Our conversation: The true aim of bourgeois democracy

Our conversation: The true aim of bourgeois democracy

ardainaArdain Isma

This election cycle is by no means the most intriguing, and it’s just getting started. Despite countless efforts by the establishment to deviate public opinion over the real issues, primary voters remain un-budged, undeterred. That is precisely why, I believe, the predictability of the outcome is as unfeasible as ever. Politics is associated with governance. Therefore, it cannot be viewed in the same manner we understand sports’ competitiveness. Whereas soccer, baseball and other popular sports are designed to entertain, politics is the fight for the projection of power in a “legitimate” fashion.

Power is key here, for whoever controls the reins of power effectively has the ability rule or dominate. In western democracies, this means a lot. Too often, we seem to overlook this fact. What makes American democracy such a tricky game is that the upper class has long managed to successfully dictate the rule of the game, creating a two-party system bent on protecting the interests of the most powerful elements of society. There is democracy as long as THEY are in charge. Henceforth, a bourgeois democracy is just that: the projection of power by the rich and famous.

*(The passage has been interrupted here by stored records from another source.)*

(* ===== verification/RawJSONGrammar.v ===== *)
(** * JSON texts and the span scanner

    The JSON grammar (RFC 8259) as inductive predicates on bytes, and an object
    as its list of members with the whitespace around each token.  The scanner of
    [RawJSON] does not validate; [parse_text] shows that on every object text it
    finds exactly the members the grammar has, at their exact offsets. *)

From stdpp Require Import base list strings gmap numbers.
From S2P Require Import Prelude Utf8 RawJSON.

Open Scope Z_scope.

(** ** Lexemes *)

Definition all_space (ws : bytes) : Prop := Forall (λ c, isJSONSpace c = true) ws.

Inductive json_chars : bytes → Prop :=
| jc_nil : json_chars []
| jc_plain c s : 0x20 ≤ c → c ≠ quote → c ≠ backslash → json_chars s → json_chars (c :: s)
| jc_escape e s : e ∈ [quote; backslash; 0x2F; 0x62; 0x66; 0x6E; 0x72; 0x74] →
    json_chars s → json_chars (backslash :: e :: s)
| jc_unicode a b c d s : is_Some (hexValue a) → is_Some (hexValue b) → is_Some (hexValue c) →
    is_Some (hexValue d) → json_chars s → json_chars (backslash :: 0x75 :: a :: b :: c :: d :: s).

Definition json_string (l : bytes) : Prop := ∃ s, json_chars s ∧ l = quote :: s ++ [quote].

Definition digits (l : bytes) : Prop := Forall (λ c, 0x30 ≤ c ≤ 0x39) l.

Definition json_number (l : bytes) : Prop :=
  ∃ sign int frac exp, l = sign ++ int ++ frac ++ exp ∧
    (sign = [] ∨ sign = [0x2D]) ∧
    (int = [0x30] ∨ ∃ d ds, int = d :: ds ∧ 0x31 ≤ d ≤ 0x39 ∧ digits ds) ∧
    (frac = [] ∨ ∃ ds, frac = 0x2E :: ds ∧ ds ≠ [] ∧ digits ds) ∧
    (exp = [] ∨ ∃ e sg ds, exp = e :: sg ++ ds ∧ (e = 0x65 ∨ e = 0x45) ∧
       (sg = [] ∨ sg = [0x2B] ∨ sg = [0x2D]) ∧ ds ≠ [] ∧ digits ds).

(** ** Values *)

Record member := mkMember {
  m_pre : bytes; m_key : bytes; m_mid1 : bytes; m_mid2 : bytes; m_val : bytes; m_post : bytes }.

(** A member up to the end of its value, and what separates it from the next. *)
Definition member_head (m : member) : bytes :=
  m_key m ++ m_mid1 m ++ colon :: m_mid2 m ++ m_val m.

(** The rest of an object after a value: whitespace, then the other members. *)
Fixpoint tail_text (ws : bytes) (ms : list member) : bytes :=
  match ms with
  | [] => ws
  | m :: ms' => ws ++ comma :: m_pre m ++ member_head m ++ tail_text (m_post m) ms'
  end.

Definition members_text (inner : bytes) (ms : list member) : bytes :=
  match ms with
  | [] => inner
  | m :: ms' => m_pre m ++ member_head m ++ tail_text (m_post m) ms'
  end.

Definition member_lexical (m : member) : Prop :=
  all_space (m_pre m) ∧ all_space (m_mid1 m) ∧ all_space (m_mid2 m) ∧ all_space (m_post m) ∧
  json_string (m_key m).

Fixpoint elements_text (ws : bytes) (es : list (bytes * bytes * bytes)) : bytes :=
  match es with
  | [] => ws
  | (pre, v, post) :: es' => ws ++ comma :: pre ++ v ++ elements_text post es'
  end.

Inductive json_value : bytes → Prop :=
| jv_string s : json_string s → json_value s
| jv_number s : json_number s → json_value s
| jv_literal s : s ∈ [lit "true"; lit "false"; lit "null"] → json_value s
| jv_object inner ms : all_space inner → Forall member_lexical ms →
    (∀ m, m ∈ ms → json_value (m_val m)) → json_value (lbrace :: members_text inner ms ++ [rbrace])
| jv_array0 ws : all_space ws → json_value (lbracket :: ws ++ [rbracket])
| jv_array pre v post es : all_space pre → all_space post → json_value v →
    (∀ p x q, (p, x, q) ∈ es → all_space p ∧ all_space q) →
    (∀ p x q, (p, x, q) ∈ es → json_value x) →
    json_value (lbracket :: pre ++ v ++ elements_text post es ++ [rbracket]).

Definition json_text (l : bytes) : Prop :=
  ∃ pre v post, all_space pre ∧ json_value v ∧ all_space post ∧ l = pre ++ v ++ post.

(** ** Scanning lexemes *)

Lemma spaces_app ws l : all_space ws → spaces (ws ++ l) = (length ws + spaces l)%nat.
Proof. induction 1 as [|c ws Hc _ IH]; simpl; [done|]. by rewrite Hc, IH. Qed.

Lemma skipSpace_at raw pre ws l : raw = pre ++ ws ++ l → all_space ws → spaces l = 0%nat →
  skipSpace raw (length pre) = length (pre ++ ws).
Proof.
  intros -> Hws Hl. unfold skipSpace. rewrite drop_app_length, spaces_app, Hl, length_app by done. lia.
Qed.

Lemma byteAt_at raw pre c l x : raw = pre ++ c :: l → byteAt raw (length pre) x = (c =? x).
Proof. intros ->. unfold byteAt. by rewrite drop_app_length. Qed.

Lemma hexValue_char c : is_Some (hexValue c) → c ≠ quote ∧ c ≠ backslash ∧ 0x20 ≤ c.
Proof.
  unfold hexValue. intros [v H]. unfold quote, backslash.
  destruct (within 0x30 0x39 c) eqn:E1; [apply within_spec in E1; lia|].
  destruct (within 0x61 0x66 c) eqn:E2; [apply within_spec in E2; lia|].
  destruct (within 0x41 0x46 c) eqn:E3; [apply within_spec in E3; lia|done].
Qed.

Lemma stringBody_plain c l : c ≠ quote → c ≠ backslash → stringBody (c :: l) = S <$> stringBody l.
Proof. intros Hq%Z.eqb_neq Hb%Z.eqb_neq. simpl. by rewrite Hb, Hq. Qed.

Lemma stringBody_escape e l : stringBody (backslash :: e :: l) = (λ n, S (S n)) <$> stringBody l.
Proof. done. Qed.

Lemma stringBody_chars s rest : json_chars s → stringBody (s ++ quote :: rest) = Some (S (length s)).
Proof.
  induction 1 as [|c s Hc Hq Hb _ IH|e s He _ IH|a b c d s Ha Hb Hc Hd _ IH]; rewrite <- ?app_comm_cons.
  - done.
  - by rewrite stringBody_plain, IH.
  - by rewrite stringBody_escape, IH.
  - destruct (hexValue_char a Ha) as (? & ? & _), (hexValue_char b Hb) as (? & ? & _),
      (hexValue_char c Hc) as (? & ? & _), (hexValue_char d Hd) as (? & ? & _).
    by rewrite stringBody_escape, !stringBody_plain, IH.
Qed.

Lemma scan_string raw pre l rest : json_string l → raw = pre ++ l ++ rest →
  scanJSONStringEnd raw (length pre) = Ok (length (pre ++ l)).
Proof.
  intros (s & Hs & ->) ->. unfold scanJSONStringEnd. rewrite drop_app_length. simpl.
  rewrite <- app_assoc. simpl. rewrite stringBody_chars by done.
  f_equal. rewrite !length_app. simpl. rewrite length_app. simpl. lia.
Qed.

(** ** Scanning values *)

(** A byte the composite loop passes over. *)
Definition neutral (c : Z) : bool :=
  negb ((c =? quote) || (c =? lbrace) || (c =? lbracket) || (c =? rbrace) || (c =? rbracket)).

Inductive balanced : bytes → Prop :=
| bal_nil : balanced []
| bal_byte c l : neutral c = true → balanced l → balanced (c :: l)
| bal_string s l : json_string s → balanced l → balanced (s ++ l)
| bal_nest o l1 c l2 : (o = lbrace ∨ o = lbracket) → balanced l1 → (c = rbrace ∨ c = rbracket) →
    (o = lbrace ↔ c = rbrace) → balanced l2 → balanced (o :: l1 ++ c :: l2).

Lemma balanced_app l1 l2 : balanced l1 → balanced l2 → balanced (l1 ++ l2).
Proof.
  intros H1 H2. induction H1 as [|c l Hc _ IH|s l Hs _ IH|o l c l' Ho Hl _ Hc Hm _ IH]; simpl; [done|..].
  - by constructor.
  - rewrite <- app_assoc. by constructor.
  - rewrite <- app_assoc. simpl. by constructor.
Qed.

Lemma balanced_neutral l : Forall (λ c, neutral c = true) l → balanced l.
Proof. induction 1; by constructor. Qed.

Lemma balanced_space ws : all_space ws → balanced ws.
Proof.
  intros H. apply balanced_neutral. eapply Forall_impl; [|exact H]. intros c. unfold isJSONSpace.
  rewrite !orb_true_iff, !Z.eqb_eq. intros [[[->| ->]| ->]| ->]; done.
Qed.

Lemma neutral_step fuel raw d pre c l : neutral c = true → raw = pre ++ c :: l →
  composite (S fuel) raw d (length pre) = composite fuel raw d (S (length pre)).
Proof.
  intros Hc ->. unfold neutral in Hc. apply negb_true_iff in Hc. rewrite !orb_false_iff in Hc.
  destruct Hc as [[[[H1 H2] H3] H4] H5]. cbn [composite]. rewrite drop_app_length, H1, H2, H3, H4, H5. done.
Qed.

(** Inside a composite, balanced text is passed over at the same depth. *)
Lemma composite_skip l : balanced l → ∀ raw pre rest d fuel,
  raw = pre ++ l ++ rest → 1 ≤ d → (length l < fuel)%nat →
  ∃ fuel', (fuel ≤ fuel' + length l)%nat ∧ composite fuel raw d (length pre) = composite fuel' raw d (length (pre ++ l)).
Proof.
  induction 1 as [|c l Hc _ IH|s l Hs _ IH|o l c l' Ho _ IH1 Hc _ _ IH2]; intros raw pre rest d fuel Hraw Hd Hf.
  - exists fuel. rewrite app_nil_r. split; [simpl; lia|done].
  - simpl in Hf. destruct fuel as [|fuel]; [lia|].
    destruct (IH raw (pre ++ [c]) rest d fuel) as (f' & Hf' & He); [by rewrite <- app_assoc|lia|lia|].
    exists f'. split; [simpl; lia|].
    rewrite (neutral_step _ _ _ _ c (l ++ rest) Hc Hraw).
    replace (S (length pre)) with (length (pre ++ [c])) by (rewrite length_app; simpl; lia).
    by rewrite He, <- app_assoc.
  - rewrite length_app in Hf. destruct fuel as [|fuel]; [lia|].
    assert (Hlen : (2 ≤ length s)%nat) by (destruct Hs as (x & _ & ->); simpl; rewrite length_app; simpl; lia).
    destruct (IH raw (pre ++ s) rest d fuel) as (f' & Hf' & He); [by rewrite Hraw, <- !app_assoc|lia|lia|].
    exists f'. split; [rewrite length_app; lia|]. rewrite app_assoc, <- He.
    rewrite <- app_assoc in Hraw. pose proof (scan_string raw pre s (l ++ rest) Hs Hraw) as Hsc.
    cbn [composite]. destruct Hs as (x & Hx & ->). rewrite Hraw at 1. rewrite drop_app_length. simpl.
    by rewrite Hsc.
  - simpl in Hf. rewrite length_app in Hf. simpl in Hf. destruct fuel as [|fuel]; [lia|].
    assert (Hraw1 : raw = (pre ++ [o]) ++ l ++ (c :: l' ++ rest)) by (rewrite Hraw, <- !app_assoc; simpl; by rewrite <- app_assoc).
    destruct (IH1 raw (pre ++ [o]) (c :: l' ++ rest) (d + 1) fuel) as (f1 & Hf1 & He1); [done|lia|lia|].
    destruct f1 as [|f1]; [lia|].
    assert (Hraw2 : raw = ((pre ++ [o]) ++ l ++ [c]) ++ l' ++ rest) by (rewrite Hraw1, <- !app_assoc; done).
    destruct (IH2 raw ((pre ++ [o]) ++ l ++ [c]) rest d f1) as (f2 & Hf2 & He2); [done|lia|lia|].
    exists f2. split; [simpl; rewrite length_app; simpl; lia|].
    assert (Hend : length (pre ++ o :: l ++ c :: l') = length (((pre ++ [o]) ++ l ++ [c]) ++ l'))
      by (rewrite !length_app; simpl; rewrite !length_app; simpl; lia).
    rewrite Hend, <- He2. transitivity (composite fuel raw (d + 1) (length (pre ++ [o]))).
    { cbn [composite]. rewrite Hraw at 1. rewrite drop_app_length, length_app, Nat.add_1_r. simpl.
      by destruct Ho as [->| ->]. }
    rewrite He1. cbn [composite].
    assert (Hdrop : drop (length ((pre ++ [o]) ++ l)) raw = c :: l' ++ rest)
      by (rewrite Hraw1, app_assoc; apply drop_app_length).
    rewrite Hdrop. replace (d + 1 - 1) with d by lia. rewrite (proj2 (Z.eqb_neq d 0)) by lia.
    replace (S (length ((pre ++ [o]) ++ l))) with (length ((pre ++ [o]) ++ l ++ [c]))
      by (rewrite !length_app; simpl; lia).
    by destruct Hc as [->| ->].
Qed.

This year, things may be a little bit different. There is a two-pronged campaign going on right now to first elect Bernie Sanders whose campaign has been focusing on the issues, rather than on trivia and second to lead the fight against the Supreme Court’s 2010 Citizens United decision which paved the way for unlimited campaign funding by corporate donors.

For these two reasons, Bernie Sanders has been treated as an outlier in the political process, and despite the fact his campaign has been gaining steam, drawing thousands wherever he goes, he is still being treated as an irrelevant candidate. Why? Because he stands for a redistribution of wealth that dreads to the core those who have effectively hijacked the political process.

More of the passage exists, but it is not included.